:: PROBLEM TO WORK ON ::
The expected result is the segment of the entries that begins with the line containing "oc_GRPC : bool;" and ends with the last line, copied verbatim.

:: WORKING DATA ::
(* ===== verification/OtlpServer.v ===== *)
(** * OtlpServer: the life of the OTLP receiver

    Models [otlpreceiver/otlp.go] and the factory that fills it ([factory.go]): the
    consumers that are registered, the servers that are created for them, and the
    goroutines that serve, which [shutdownWG] counts.  What creating a server and
    listening answer is an argument; serving until it is stopped is all a goroutine
    does.  [None] is a panic. *)

From S2P Require Import Prelude GoStrings PData FillProc OtlpTraces Endpoints.

Inductive Signal := SignalTraces | SignalMetrics | SignalLogs.
Inductive Protocol := ProtoGRPC | ProtoHTTP.

#[global] Instance Protocol_eq_dec : EqDecision Protocol.
Proof. solve_decision. Defined.

(** [HTTPConfig] and [Protocols] but for the settings of the servers; the extension
    the configuration names. *)
Record HTTPConfig := { TracesURLPath : string; MetricsURLPath : string; LogsURLPath : string }.
Record OtlpConfig := { oc_GRPC : bool; oc_HTTP : option HTTPConfig; oc_ExtensionID : option string }.

Definition otlp_grpcPort : Z := 4317.
Definition otlp_httpPort : Z := 4318.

:: SOLUTION TO THE PROBLEM ::
Record OtlpConfig := { oc_GRPC : bool; oc_HTTP : option HTTPConfig; oc_ExtensionID : option string }.

Definition otlp_grpcPort : Z := 4317.
Definition otlp_httpPort : Z := 4318.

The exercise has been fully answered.